Enzymes are biological catalysts - catalysts are substances that increase the rate of chemical reactions without being used up. Enzymes are also proteins that are folded into complex shapes that allow smaller molecules to fit into them. The place where these substrate molecules fit is called the active site.
If the shape of the enzyme changes, its active site may no longer work. We say the enzyme has been denatured. They can be denatured by high temperatures or extremes of pH. Note that it is wrong to say the enzyme has been killed. Although enzymes are made by living things, they are proteins, and not alive.
Temperature and enzymes
As the temperature increases, so does the rate of reaction. But very high temperatures denature enzymes.

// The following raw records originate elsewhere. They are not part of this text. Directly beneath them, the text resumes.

Lemma kept_ok l l' : Forall2 kept l l' → candidates_ok l → candidates_ok l'.
Proof.
  intros Hk [H1 H2]. split.
  - by rewrite (kept_map cd_idempotency_key l l') by (try done; by intros ?? (_ & _ & ? & _)).
  - by rewrite (kept_map cd_candidate_detection_id l l') by (try done; by intros ?? (? & _)).
Qed.

(** The same key determines the same stored row. *)
Lemma same_key_same_row l c c' :
  candidates_ok l → c ∈ l → c' ∈ l → cd_idempotency_key c = cd_idempotency_key c' → c = c'.
Proof. intros [Hnd _]. by apply (column_unique cd_idempotency_key). Qed.

Lemma persist_candidate_spec db c stored db1 :
  candidates_ok (dd_candidates db) → cd_shadow_only c = true →
  persist_candidate_in_session db c = Ok (stored, db1) →
  same_inputs db db1 ∧ dd_errors db1 = dd_errors db ∧ grows (dd_candidates db) (dd_candidates db1) ∧
  candidates_ok (dd_candidates db1).
Proof.
  intros Hok Hsh. unfold persist_candidate_in_session, candidate_by_key.
  destruct (List.find _ _) as [e|] eqn:Hf.
  - apply find_Some_key in Hf as [He Hke]. case_bool_decide as Hh; cbn.
    { intros [= _ <-]. split_and!; try done; reflexivity. }
    rewrite raise_if_seq_Ok. intros [_ [= _ <-]].
    assert (Forall2 kept (dd_candidates db)
              (update_candidate (cd_idempotency_key c) (refreshed e c) (dd_candidates db))) as Hk.
    { apply update_candidate_kept. intros c' Hc' Hkc'. rewrite (same_key_same_row _ c' e Hok) by congruence.
      by split_and!. }
    split_and!; try done; [|by eapply kept_ok].
    eexists _, []. rewrite app_nil_r. split_and!; [done|done|constructor].
  - apply find_None_key in Hf. rewrite raise_if_seq_Ok. intros [Hid [= _ <-]]. split_and!; try done.
    + exists (dd_candidates db), [c]. split_and!; [done|by apply Forall2_same|by repeat constructor].
    + destruct Hok as [H1 H2]. cbn. split; rewrite fmap_app; apply NoDup_app; split_and!; try done;
        try apply NoDup_singleton; intros x Hx ->%list_elem_of_singleton; [done|].
      apply list_elem_of_fmap in Hx as (c' & Hc' & Hin). apply list_elem_of_In in Hin.
      assert (existsb (λ c0, cd_candidate_detection_id c0 ==? cd_candidate_detection_id c) (dd_candidates db) = true);
        [|congruence]. apply existsb_exists. exists c'. split; [done|]. by apply bool_decide_eq_true.
Qed.

(** A message the error row can hold. *)
Definition message_fits (e : error) : Prop := (0 < String.length (err_message e) ≤ MAX_ERROR_MESSAGE)%nat.

Lemma persist_candidate_error db c e : persist_candidate_in_session db c = Err e → message_fits e.
Proof.
  unfold persist_candidate_in_session, message_fits, MAX_ERROR_MESSAGE. destruct (candidate_by_key _ _).
  - case_bool_decide; cbn; [done|]. intros [[_ <-]%raise_if_Err|(? & _ & ?)]%bind_Err; [|done]. vm_compute. lia.
  - intros [[_ <-]%raise_if_Err|(? & _ & ?)]%bind_Err; [|done]. vm_compute. lia.
Qed.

The graph shows the typical change in an enzyme's activity with increasing temperature. The enzyme activity gradually increases with temperature until around 37ºC, or body temperature. Then, as the temperature continues to rise, the rate of reaction falls rapidly, as heat energy denatures the enzyme.
pH and enzymes
Changes in pH alter an enzyme’s shape. Different enzymes work best at different pH values. The optimum pH for an enzyme depends on where it normally works. For example, intestinal enzymes have an optimum pH of about 7.5. Enzymes in the stomach have an optimum pH of about 2.
Enzymes and respiration
Enzymes in cells catalyse photosynthesis, protein synthesis - joining amino acids together, and aerobic respiration.